The Admiral has been visited over the years by Gregory Peck, Hugh Grant, and the Rolling Stones (who may qualify as pirates).
Beyond the overwrought seafaring decor, the pub, it turns out, has an actual checkered past. A system of tunnels, thought to date back two hundred years, was recently discovered leading from the harbor into the Admiral’s cellar.
A smuggling gang used the tunnels during the 1800s to sneak liquor and tobacco past the tax man.
The Cornish peninsula has a tradition of smuggling to avoid paying taxes. In the 1600s and 1700s, smuggling was a second job for many local fisherman.
Nearby Brittany and Guernsey were the main suppliers of illicit goods, including brandy, gin, rum, tea, sugar, and vinegar. Tax evaders, but not pirates.
Popular Victorian Era lyricist, W.S. Gilbert, and his composer-partner, Arthur Sullivan, had a different definition for pirate: one who steals intellectual property.

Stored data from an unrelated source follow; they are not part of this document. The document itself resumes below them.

Lemma snapshot_adds_up_witness :
  ∃ s, ∃ n, number (JObj s) ["work"; "tasks"; "total"] = Some n ∧ group_total (JObj s) ["work"; "tasks"; "by_state"] = Some n.
Proof.
  destruct (run_succeeds _ _ snapshot1_ok) as (s1 & w1 & H1). exists s1.
  apply (proj1 (snapshot_adds_up _ _ _ _ H1)). right. left.
Defined.
End Examples.
Lemma grows_elsewhere f d : elsewhere f → grows d0 d → grows d0 (f d).
Proof.
  intros Hf Hg. etrans; [exact Hg|]. destruct (Hf d) as (He & Hi & Hgo & Hr & Ht & Hre).
  constructor; by rewrite ?He, ?Hi, ?Hgo, ?Hr, ?Ht, ?Hre.
Qed.
Lemma keeps_elsewhere f : elsewhere f → keeps (grows d0) (write f).
Proof. intros Hf. apply keeps_write. intros d. by apply grows_elsewhere. Qed.
Lemma keeps_insert_elsewhere c f : elsewhere f → keeps (grows d0) (_ ← constraint c; write f).
Proof. intros Hf. apply keeps_constraint_write. intros d _. by apply grows_elsewhere. Qed.

Lemma grows_logged es d : grows d0 d → grows d0 (logged es d).
Proof. intros Hg. etrans; [exact Hg|]. constructor; try done. simpl. by apply prefix_app_r. Qed.
Lemma grows_event e : keeps (grows d0) (insert_event e).
Proof. apply keeps_constraint_write. intros d _. apply grows_logged. Qed.
Lemma grows_append a : keeps (grows d0) (append_event a).
Proof. apply keeps_append_event, grows_event. Qed.
Lemma grows_record p s k r : keeps (grows d0) (insert_idempotency p s k r).
Proof.
  apply keeps_constraint_write. intros d Hc Hg. bsplit.
  match goal with H : absent _ _ = true |- _ => apply absent_true in H end.
  etrans; [exact Hg|]. constructor; try done. simpl. by apply insert_subseteq.
Qed.
Lemma grows_goal g : keeps (grows d0) (insert_goal g).
Proof.
  apply keeps_constraint_write. intros d Hc Hg. apply absent_true in Hc.
  etrans; [exact Hg|]. constructor; try done. simpl. by apply insert_subseteq.
Qed.
Lemma grows_run r : keeps (grows d0) (insert_run r).
Proof.
  apply keeps_constraint_write. intros d Hc Hg. bsplit.
  match goal with H : absent _ _ = true |- _ => apply absent_true in H end.
  etrans; [exact Hg|]. constructor; try done. simpl. by apply fmap_insert_grows.
Qed.
Lemma grows_task t : keeps (grows d0) (insert_task t).
Proof.
  apply keeps_constraint_write. intros d Hc Hg. bsplit.
  match goal with H : absent _ _ = true |- _ => apply absent_true in H end.
  etrans; [exact Hg|]. constructor; try done. simpl. by apply fmap_insert_grows.
Qed.
Lemma grows_task_update f id :
  (∀ t, task_origin (f t) = task_origin t) → keeps (grows d0) (write (set_tasks (alter f id))).
Proof.
  intros Hf. apply keeps_write. intros d Hg. etrans; [exact Hg|]. constructor; try done. simpl.
  by rewrite fmap_alter_same.
Qed.
Lemma grows_run_update f id :
  (∀ r, run_origin (f r) = run_origin r) → keeps (grows d0) (write (set_runs (alter f id))).
Proof.
  intros Hf. apply keeps_write. intros d Hg. etrans; [exact Hg|]. constructor; try done. simpl.
  by rewrite fmap_alter_same.
Qed.
Lemma grows_registry c f :
  (∀ d, c d = true → adopted_projects (registry d) ⊆ adopted_projects (registry (f d)) ∧
    adopted_programs (registry d) ⊆ adopted_programs (registry (f d)) ∧
    goal_bindings (registry d) ⊆ goal_bindings (registry (f d)) ∧
    task_bindings (registry d) ⊆ task_bindings (registry (f d)) ∧
    events (f d) = events d ∧ idempotency (f d) = idempotency d ∧ goals (f d) = goals d ∧
    runs (f d) = runs d ∧ tasks (f d) = tasks d) →
  keeps (grows d0) (_ ← constraint c; write f).
Proof.
  intros Hf. apply keeps_constraint_write. intros d Hc Hg. etrans; [exact Hg|].
  destruct (Hf d Hc) as (? & ? & ? & ? & He & Hi & Hgo & Hr & Ht).
  constructor; [by rewrite ?He, ?Hi, ?Hgo, ?Hr, ?Ht..|by split_and!].
Qed.
End grows.

Section commands_grow.
Context `{ENV : Env} (d0 : DB).

Ltac present_bindings := apply grows_registry; intros d Hc; bsplit;
  repeat match goal with H : absent _ _ = true |- _ => apply absent_true in H end;
  split_and!; try done; simpl; by apply insert_subseteq.
Lemma grows_adopted_project a : keeps (grows d0) (insert_adopted_project a).
Proof. present_bindings. Qed.
Lemma grows_adopted_program a : keeps (grows d0) (insert_adopted_program a).
Proof. present_bindings. Qed.
Lemma grows_goal_binding b : keeps (grows d0) (insert_goal_binding b).
Proof. present_bindings. Qed.
Lemma grows_task_binding b : keeps (grows d0) (insert_task_binding b).
Proof. present_bindings. Qed.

In 1878, their comic opera, H.M.S. Pinafore, was a runaway hit in London. Soon, hundreds of unauthorized productions of the show appeared in the United States. To better control their material, Gilbert and Sullivan premiered their next opera in New York City. Its title, The Pirates of Penzance, was a reference, not to any historical marauders, but to the pirates stealing their work.
A Celtic nation
Unique from the rest of England, Cornwall is recognized as one of the six Celtic nations. Celtic nations are areas where Celtic languages and culture have survived. Each has a Celtic language that is either spoken still or spoken in recent history. The others include Ireland, Scotland, Wales, the Isle of Man, and Brittany.
Cornwall’s distinctive language, identity, maritime tradition, political history, and reputation for non-conformity define it and set it apart.
So does its geography. Comprising the tip of the southwestern peninsula of England, Cornwall is bordered on the north by the Celtic Sea and on the south by the English Channel. It has a population of over half of a million. Historically, tin mining and fishing have driven its economy. Both have declined. The area is known for its wild moorland and coastline.
To its credit, Penzance is a working-class town, not a tourist trap. The hilly streets are lined with charity shops and pound (dollar) stores. I arrived by train and immediately enjoyed the salty breeze.
I’ve been to Mousehole and back
I’ve always wanted to say that.
Pronounced MO zul, Mousehole is a village two miles from Penzance along the coast. It is a tiny place, tumbling down a hill to a tiny, mousehole-sized harbor.
Stone cottages with slate roofs are tightly wedged into streets that are really just cobblestone paths too narrow for cars. A tea shop is cleverly called ‘Hole Foods.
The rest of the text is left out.